WORK TASK =
Write down, unchanged, the entries from the first line through the line holding "(IteratorState.reuses idx it k ->". Include no other line.
[Opening SOURCE DATA section]
(** C1, amended: on a well-formed column, for an iterator that is fresh or
    positioned and an ordinal [k] of the column, [seek_to_ordinal(k)] succeeds
    with [current_ordinal = k] and [offset_in_page = k - page.first_ordinal]
    in a page that contains [k]; it reads no page when the loaded page
    contains [k] and the page iterator is valid, and otherwise reads the page
    found by [seek_at_or_before(k)]; and a [next_batch] of [m] rows then
    returns the rows of the ordinals from [k] on, [m] of them or as many as
    the column has, in order. *)
Theorem seek_then_read (r : ColumnReader.t) (idx : OrdinalIndex.t)
    (pages : list ColumnReader.DataPage) (it : FileColumnIterator.t)
    (k m : Z) (fuel : nat) (dst : ColumnBlockView) :
  Column.wf_column r idx pages ->
  IteratorState.consistent r pages it ->
  0 <= k < Column.total_rows pages ->
  0 <= m < two64 ->
  (Z.to_nat m < fuel)%nat ->
  exists it' p b cs,
    FileColumnIterator.seek_to_ordinal it k = Ok it' /\
    FileColumnIterator._page it' = Some p /\
    ParsedPage.contains p k = true /\
    FileColumnIterator._current_ordinal it' = k /\
    ParsedPage.offset_in_page p = k - ParsedPage.first_ordinal p /\
    (IteratorState.reuses idx it k ->
       FileColumnIterator.page_reads it' = FileColumnIterator.page_reads it) /\
    (~ IteratorState.reuses idx it k ->
       ParsedPage.page_index p = OrdinalIndex.seek_at_or_before idx k /\
       exists tail,
         FileColumnIterator.page_reads it' =
           FileColumnIterator.page_reads it ++
           FileColumnIterator.DataPageRead (OrdinalIndex.seek_at_or_before idx k)
           :: tail) /\
    FileColumnIterator.next_batch fuel it' m dst = Some (Ok b) /\
    FileColumnIterator.block b = block_write dst cs /\
    FileColumnIterator.n b = Z.of_nat (length cs) /\
    map cell_value cs =
      take (Z.to_nat m) (drop (Z.to_nat k) (Column.all_rows pages)).
Proof.
  intros Hwf Hcons Hk Hm Hfuel.
  destruct (seek_to_ordinal_spec r idx pages Hwf it k Hcons Hk)
    as (it' & p & Hseek & Hpos & Hp & Hc & Hoff & Hcur & Hreuse & Hread).
  destruct (next_batch_spec r idx pages Hwf fuel m it' dst Hpos Hm Hfuel)
    as (b & cs & Hnext & _ & Hblock & Hcs & Hn & _).
  exists it', p, b, cs. repeat (split; [done|]).
  rewrite Hcs, (positioned_rest_rows r idx pages Hwf it' Hpos).
  unfold IteratorState.position. rewrite Hp, Hoff.
  f_equal. f_equal. f_equal. lia.
Qed.

Lemma seek_then_read_witness :
  exists it' p b cs,
    FileColumnIterator.seek_to_ordinal
      (FileColumnIterator.new_iterator Samples.scan_reader) 5 = Ok it' /\
    FileColumnIterator._page it' = Some p /\
    ParsedPage.contains p 5 = true /\
    FileColumnIterator._current_ordinal it' = 5 /\
    ParsedPage.offset_in_page p = 5 - ParsedPage.first_ordinal p /\
    (IteratorState.reuses Samples.scan_index
       (FileColumnIterator.new_iterator Samples.scan_reader) 5 ->
       FileColumnIterator.page_reads it' =
         FileColumnIterator.page_reads
           (FileColumnIterator.new_iterator Samples.scan_reader)) /\
    (~ IteratorState.reuses Samples.scan_index
         (FileColumnIterator.new_iterator Samples.scan_reader) 5 ->
       ParsedPage.page_index p =
         OrdinalIndex.seek_at_or_before Samples.scan_index 5 /\
       exists tail,
         FileColumnIterator.page_reads it' =
           FileColumnIterator.page_reads
             (FileColumnIterator.new_iterator Samples.scan_reader) ++
           FileColumnIterator.DataPageRead
             (OrdinalIndex.seek_at_or_before Samples.scan_index 5) :: tail) /\
    FileColumnIterator.next_batch 8 it' 4 Samples.nullable_block = Some (Ok b) /\
    FileColumnIterator.block b = block_write Samples.nullable_block cs /\
    FileColumnIterator.n b = Z.of_nat (length cs) /\
    map cell_value cs =
      take (Z.to_nat 4) (drop (Z.to_nat 5) (Column.all_rows Samples.scan_pages)).
Proof.
  apply (seek_then_read Samples.scan_reader Samples.scan_index Samples.scan_pages
           (FileColumnIterator.new_iterator Samples.scan_reader) 5 4 8
           Samples.nullable_block scan_column_wf).
  - split; [reflexivity | left; reflexivity].
  - simpl. lia.
  - unfold two64. lia.
  - simpl. lia.
Defined.

(** C1, as stated: [seek_to_ordinal] would reuse the loaded page whenever it
    contains [k].  After a scan that ran past the end of the column the last
    page is loaded and contains ordinal 8, and [seek_to_ordinal(8)] reads
    that page again. *)
Lemma seek_rereads_loaded_page_after_end :
  Samples.scanned_to_end = Some (Ok Samples.iterator_at_end) /\
  (fun p => ParsedPage.contains p 8) <$>
    FileColumnIterator._page Samples.iterator_at_end = Some true /\
  FileColumnIterator.page_reads <$>
    FileColumnIterator.seek_to_ordinal Samples.iterator_at_end 8 =
  Ok (FileColumnIterator.page_reads Samples.iterator_at_end ++
      [FileColumnIterator.DataPageRead 2]).
Proof.
  split; [vm_compute; reflexivity|].
  split; vm_compute; reflexivity.
Qed.

(** C5: on a well-formed column, every run of seeks to ordinals of the column
    and of batches, from an iterator positioned in a page, completes and
    leaves the iterator positioned in a page where, if the page has nulls,
    the values the data decoder has passed and the set bits the null decoder
    has passed add up to [offset_in_page]; and the backward seek of
    [_seek_to_pos_in_page], which starts the null decoder again at the
    bitmap, leaves them adding up to its target. *)
Theorem null_decoding_invariant (r : ColumnReader.t) (idx : OrdinalIndex.t)
    (pages : list ColumnReader.DataPage) (it : FileColumnIterator.t)
    (ops : list IteratorState.Op) (fuel : nat) (dst : ColumnBlockView) :
  Column.wf_column r idx pages ->
  IteratorState.positioned r pages it ->
  Forall (IteratorState.valid_op (Column.total_rows pages) fuel) ops ->
  (exists it',
     IteratorState.run fuel ops it dst = Some (Ok it') /\
     IteratorState.positioned r pages it' /\
     forall p, FileColumnIterator._page it' = Some p ->
       ParsedPage.has_null p = true ->
       IteratorState.consumed p = ParsedPage.offset_in_page p) /\
  (forall p target,
     ParsedPage.has_null p = true ->
     0 <= target < ParsedPage.offset_in_page p ->
     target < two64 ->
     (Z.to_nat target <= length (ParsedPage.null_bitmap p))%nat ->
     ParsedPage.offset_in_page (FileColumnIterator._seek_to_pos_in_page p target)
       = target /\
     IteratorState.consumed (FileColumnIterator._seek_to_pos_in_page p target)
       = target).
Proof.
  intros Hwf Hpos Hops. split.
  - destruct (run_spec r idx pages Hwf fuel dst ops it Hpos Hops) as (it' & Hrun & Hpos').
    exists it'. split; [done|]. split; [done|].
    intros p Hp Hnull. by apply (positioned_consumed r idx pages Hwf it').
  - intros p target Hnull Htarget Hlt Hlen.
    destruct (backward_seek_consumed p target Hnull Htarget Hlt Hlen) as (Hoff & _ & Hc).
    by split.
Qed.
(** The core of the division: quotient, exponent and location describe the
    real quotient, and the quotient has enough digits for its exponent. *)
Lemma SFdiv_core_binary_spec (m1 m2 : positive) (e1 e2 : Z) :
  let '(q, e', l) := SFdiv_core_binary prec emax (Z.pos m1) e1 (Z.pos m2) e2 in
  0 <= q
  /\ inbetween (F2R (Z.pos m1) e1 / F2R (Z.pos m2) e2) q e' l
  /\ e' <= fexp prec emax (Zdigits2 q + e').
Proof.
  unfold SFdiv_core_binary.
  set (d1 := Zdigits2 (Z.pos m1)). set (d2 := Zdigits2 (Z.pos m2)).
  set (e' := IntDef.Z.min (fexp prec emax (d1 + e1 - (d2 + e2))) (e1 - e2)).
  change IntDef.Z.min with Z.min in e'.
  set (s := e1 - e2 - e').
  assert (Hs : 0 <= s) by (unfold s, e'; lia).
  set (m' := match s with 0 => Z.pos m1 | Z.pos _ => IntDef.Z.shiftl (Z.pos m1) s | Z.neg _ => 0 end).
  assert (Hm' : m' = Z.pos m1 * 2 ^ s).
  { unfold m'. change IntDef.Z.shiftl with Z.shiftl.
    destruct s as [|p|p] eqn:Hsp; [cbn; lia| |lia].
    now rewrite Z.shiftl_mul_pow2 by lia. }
  clearbody m'.
  change IntDef.Z.div_eucl with Z.div_eucl.
  pose proof (Z_div_mod m' (Z.pos m2) ltac:(lia)) as Hdm.
  destruct (Z.div_eucl m' (Z.pos m2)) as [q r]. destruct Hdm as [Hqr Hr].
  assert (H2s : 0 < 2 ^ s) by (apply Z.pow_pos_nonneg; lia).
  assert (Hq : 0 <= q) by nia.
  split; [exact Hq|]. split.
  - apply new_location_inbetween; [lia|lia|].
    pose proof (bpow_gt_0 e1). pose proof (bpow_gt_0 e2). pose proof (bpow_gt_0 e').
    assert (Hd : (0 < IZR (Z.pos m2))%R) by (apply IZR_lt; lia).
    assert (HZ : (IZR (Z.pos m1) * bpow s = IZR q * IZR (Z.pos m2) + IZR r)%R).
    { rewrite <- bpow_IZR by exact Hs. rewrite <- !mult_IZR, <- plus_IZR.
      f_equal. lia. }
    assert (He1 : bpow e1 = (bpow s * bpow e' * bpow e2)%R).
    { rewrite <- !bpow_plus. f_equal. unfold s. lia. }
    unfold F2R. rewrite He1. field_simplify_eq; [|lra]. nra.
  - pose proof (Zdigits2_bounds (Z.pos m1) ltac:(lia)) as [Hb1 Hb1'].
    pose proof (Zdigits2_bounds (Z.pos m2) ltac:(lia)) as [Hb2 Hb2'].
    pose proof (Zdigits2_pos (Z.pos m1) ltac:(lia)).
    pose proof (Zdigits2_pos (Z.pos m2) ltac:(lia)).
    fold d1 in Hb1, Hb1', H. fold d2 in Hb2, Hb2', H0.
    assert (Hk : e' <= fexp prec emax (d1 + e1 - (d2 + e2))) by (unfold e'; lia).
    rewrite fexp_eq in Hk |- *.
    assert (Hlow : 2 ^ (d1 - 1 + s) <= m').
    { rewrite Hm', Z.pow_add_r by lia. nia. }
    destruct (Z.eq_dec q 0) as [->|Hq0].
    + cbn [Zdigits2 Z.add].
      assert (d1 - 1 + s < d2).
      { apply (Z.pow_lt_mono_r_iff 2); lia. }
      unfold s in *. lia.
    + pose proof (Zdigits2_bounds q ltac:(lia)) as [_ HD].
      pose proof (Zdigits2_pos q ltac:(lia)) as HDp.
      assert (HDge : d1 - d2 + s <= Zdigits2 q).
      { destruct (Z.lt_ge_cases (d1 - 1 + s - d2) 0) as [Hneg|Hpos]; [lia|].
        assert (2 ^ (d1 - 1 + s - d2) <= q).
        { assert (Hsplit : 2 ^ (d1 - 1 + s) = 2 ^ (d1 - 1 + s - d2) * 2 ^ d2).
          { rewrite <- Z.pow_add_r by lia. f_equal. lia. }
          assert (0 < 2 ^ (d1 - 1 + s - d2)) by (apply Z.pow_pos_nonneg; lia).
          nia. }
        assert (d1 - 1 + s - d2 < Zdigits2 q); [|lia].
        apply (Z.pow_lt_mono_r_iff 2); lia. }
      unfold s in *. lia.
Qed.
Lemma X17_last_pick_up_with_head_device_witness :
  ∃ s', update Example.N Example.one_tracker Example.math
               (Example.head_tick true true k_psmove_position_origin
                                  k_psmove_quaternion_identity 8100)
               Example.fifth_location_full = Some s' ∧
        m_menuState s' = calibrationStepPlaceHMD ∧
        m_sampleLocationIndex s' = 5 ∧
        m_psmoveTrackerPoseContexts s'
        = m_psmoveTrackerPoseContexts Example.fifth_location_full.
Proof.
  destruct (X17_last_pick_up_with_head_device Example.N Example.one_tracker Example.math
              (Example.head_tick true true k_psmove_position_origin
                                 k_psmove_quaternion_identity 8100)
              (Example.head_view true true k_psmove_position_origin
                                 k_psmove_quaternion_identity)
              Example.fifth_location_full eq_refl eq_refl eq_refl)
    as (s' & Hupd & Hm & _ & _ & _ & _ & Hidx & Hctx & _).
  - simpl. unfold k_mat_sample_location_count. lia.
  - reflexivity.
  - exists s'. split; [exact Hupd|]. split; [exact Hm|]. split; [exact Hidx | exact Hctx].
Defined.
[Closing SOURCE DATA section]
RESPONSE AREA =
(** C1, amended: on a well-formed column, for an iterator that is fresh or
    positioned and an ordinal [k] of the column, [seek_to_ordinal(k)] succeeds
    with [current_ordinal = k] and [offset_in_page = k - page.first_ordinal]
    in a page that contains [k]; it reads no page when the loaded page
    contains [k] and the page iterator is valid, and otherwise reads the page
    found by [seek_at_or_before(k)]; and a [next_batch] of [m] rows then
    returns the rows of the ordinals from [k] on, [m] of them or as many as
    the column has, in order. *)
Theorem seek_then_read (r : ColumnReader.t) (idx : OrdinalIndex.t)
    (pages : list ColumnReader.DataPage) (it : FileColumnIterator.t)
    (k m : Z) (fuel : nat) (dst : ColumnBlockView) :
  Column.wf_column r idx pages ->
  IteratorState.consistent r pages it ->
  0 <= k < Column.total_rows pages ->
  0 <= m < two64 ->
  (Z.to_nat m < fuel)%nat ->
  exists it' p b cs,
    FileColumnIterator.seek_to_ordinal it k = Ok it' /\
    FileColumnIterator._page it' = Some p /\
    ParsedPage.contains p k = true /\
    FileColumnIterator._current_ordinal it' = k /\
    ParsedPage.offset_in_page p = k - ParsedPage.first_ordinal p /\
    (IteratorState.reuses idx it k ->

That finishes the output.